Nell’ultima sezione della ricerca, quella qualitativa, sono raccolte una serie di interviste fatte ai “testimoni privilegiati”, ovvero quelli operatori dei sindacati, dei consultori, dei patronati e del terzo settore che sono a contatto diretto con queste nuove forme di povertà e marginalità sociale e dalle quali sono emersi i i seguenti fenomeni: la scarsa partecipazione alla scuola dell’infanzia e l’abbandono scolastico, l’impoverimento dei redditi familiari, l’aumento delle famiglie monogenitoriali e la povertà abitativa. Di fatto, conclude il professor Colleoni, da queste interviste è stato dimostrato che «oggi la grande differenza non è tra ricchi e poveri, ma fra ‘inclusi’ ed ‘esclusi’, i secondi sono coloro che, non inseriti nei circuiti di reciprocità, del mondo del lavoro e delle istituzioni del welfare, rimangono invisibili».

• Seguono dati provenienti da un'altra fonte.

Lemma finalize_conn_ok f t lost s c :
  xinv Running t lost s → x_conn s = Some c → 0 < c_held c + t →
  ∃ s' c', di_finalize_object (unref_object (S (S f))) C s = Done tt s' ∧ xinv Running t lost s' ∧
    x_conn s' = Some c' ∧ c_held c' = c_held c ∧ c_members c' = false.
Proof.
  intros H Hc Hpos. pose proof (ref_conn_ok _ _ _ _ _ H Hc) as H1. set (s1 := set_conn _ s) in H1.
  assert (∃ s2 c2, finalize_with (run_dtor (unref_object (S (S f))) C) C s1 = Done tt s2 ∧ xinv Running (S t) lost s2 ∧
    x_conn s2 = Some c2 ∧ c_held c2 = c_held c ∧ c_members c2 = false) as (s2 & c2 & E2 & H2 & Hc2 & Hh2 & Hm2).
  { pose proof (co_flags _ _ _ _ _ (xinv_conn _ _ _ _ _ H Hc)) as (A1 & A2 & A3 & A4 & A5). destruct (c_members c) eqn:Em.
    - set (c2 := XConn (S (c_refs c)) (c_held c) (c_destroyed c) false true (c_c c) (c_xext c)).
      set (s2 := set_server (x_open s) (x_contexts s - 1) (set_conn (Some c2) s)).
      assert (xinv Closing (S t) lost s2) as H2.
      { pose proof (xinv_conn _ _ _ _ _ H Hc) as [K1 K2 K3 K4 K5 K6]. constructor; cbn.
        - constructor; cbn; try assumption; [lia|lia|]. repeat (split; [(assumption || reflexivity)|]). lia.
        - exact (xi_ext _ _ _ _ H).
        - exact (xi_names _ _ _ _ H). }
      destruct (close_table f t lost iter_fuel s2 c2 H2 eq_refl) as (s3 & c3 & E3 & H3 & Hc3 & Hx3 & Hh3).
      { pose proof (table_short _ _ _ _ _ H Hc). unfold iter_fuel. cbn [c2 c_xext]. lia. }
      pose proof (xinv_conn _ _ _ _ _ H3 Hc3) as [K1 K2 K3 (B1 & B2 & B3 & B4 & B5) K5 K6].
      set (c4 := XConn (c_refs c3) (c_held c3) (c_destroyed c3) (c_dtor c3) false false (c_xext c3)).
      exists (set_conn (Some c4) (set_server (x_open s3 - 1) (x_contexts s3) s3)), c4.
      split; [|split; [|split; [reflexivity|split; [exact Hh3|reflexivity]]]].
      + eapply then_done; [reflexivity|]. cbn [c_dtor conn_refs]. rewrite A1. eapply then_done.
        { unfold run_dtor, xorg_disconnect. eapply then_done; [reflexivity|]. cbn [c_members conn_refs negb]. rewrite Em. cbn [negb].
        eapply then_done; [reflexivity|]. eapply then_done.
        { revert E3. unfold s2, c2. cbn [c_xext]. intros E3. rewrite <- E3. f_equal. }
        eapply then_done; [unfold_objects; rewrite Hc3; reflexivity|]. rewrite B3. eapply then_done; [reflexivity|]. eapply then_done; [reflexivity|]. reflexivity. }
        reflexivity.
      + cbn. constructor; cbn.
        * constructor; cbn; try assumption. repeat (split; [(assumption || lia)|]). auto.
        * exact (xi_ext _ _ _ _ H3).
        * exact (xi_names _ _ _ _ H3).
    - exists s1, (conn_refs (S (c_refs c)) c). split; [|auto]. eapply then_done; [reflexivity|]. cbn [c_dtor conn_refs]. rewrite A1.
      eapply then_done; [reflexivity|]. unfold s1. unfold_objects. destruct c. cbn in *. subst. reflexivity. }
  destruct (unref_conn_ok f (S t) t lost s2 c2 (c_held c) H2 Hc2) as (s3 & E3 & H3 & Hs3); [lia|]. specialize (Hs3 ltac:(lia)).
  exists s3, (conn_refs (pred (c_refs c2)) (conn_held (c_held c) c2)). split; [|subst s3; auto].
  eapply then_done; [unfold_objects; rewrite Hc; cbn; rewrite Hc; reflexivity|]. eapply then_done; [exact E2|].
  rewrite <- E3. f_equal. rewrite <- Hh2. destruct s2, c2. cbn in *. subst. reflexivity.
Qed.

Ciò nonostante, in queste conversazioni, è stata evidenziata anche la presenza di una buona collaborazione tra gli attori che compongono la fitta rete di istituzioni pubbliche e private del territorio con i numerosi interventi di contrasto alla povertà e di contenimento della vulnerabilità sociale e materiale, ma la frammentazione dei canali di sostegno e la difficoltà di fare sistema tra Stato, Regioni, Ambiti e Comuni spesso ne vanifica l’efficacia. Per questa ragione, si sofferma la consigliera della Provincia di Bergamo Romina Russo, «bisogna creare delle reti di supporto che diano delle risposte in base alle esigenze territoriali che questa ricerca ci propone. È un primo passaggio o inizio di quella che può essere una progettualità futura e chiama tutti noi amministratori locali, associazioni a dare delle risposte condivise».

Infine, per divulgare al meglio la ricerca «Nuove forme di povertà e marginalità sociale in provincia di Bergamo», Fondazione Istituti Educativi ha in programma, per il prossimo autunno, una mostra fotografica curata dal fotoreporter bergamasco Giovanni Diffidenti che, con una trentina di scatti, rappresenterà gli undici profili a rischio di povertà e marginalità individuati dai ricercatori e sei webinar per presentare agli enti e alle istituzioni del territorio bergamasco in modo approfondito la ricerca stessa.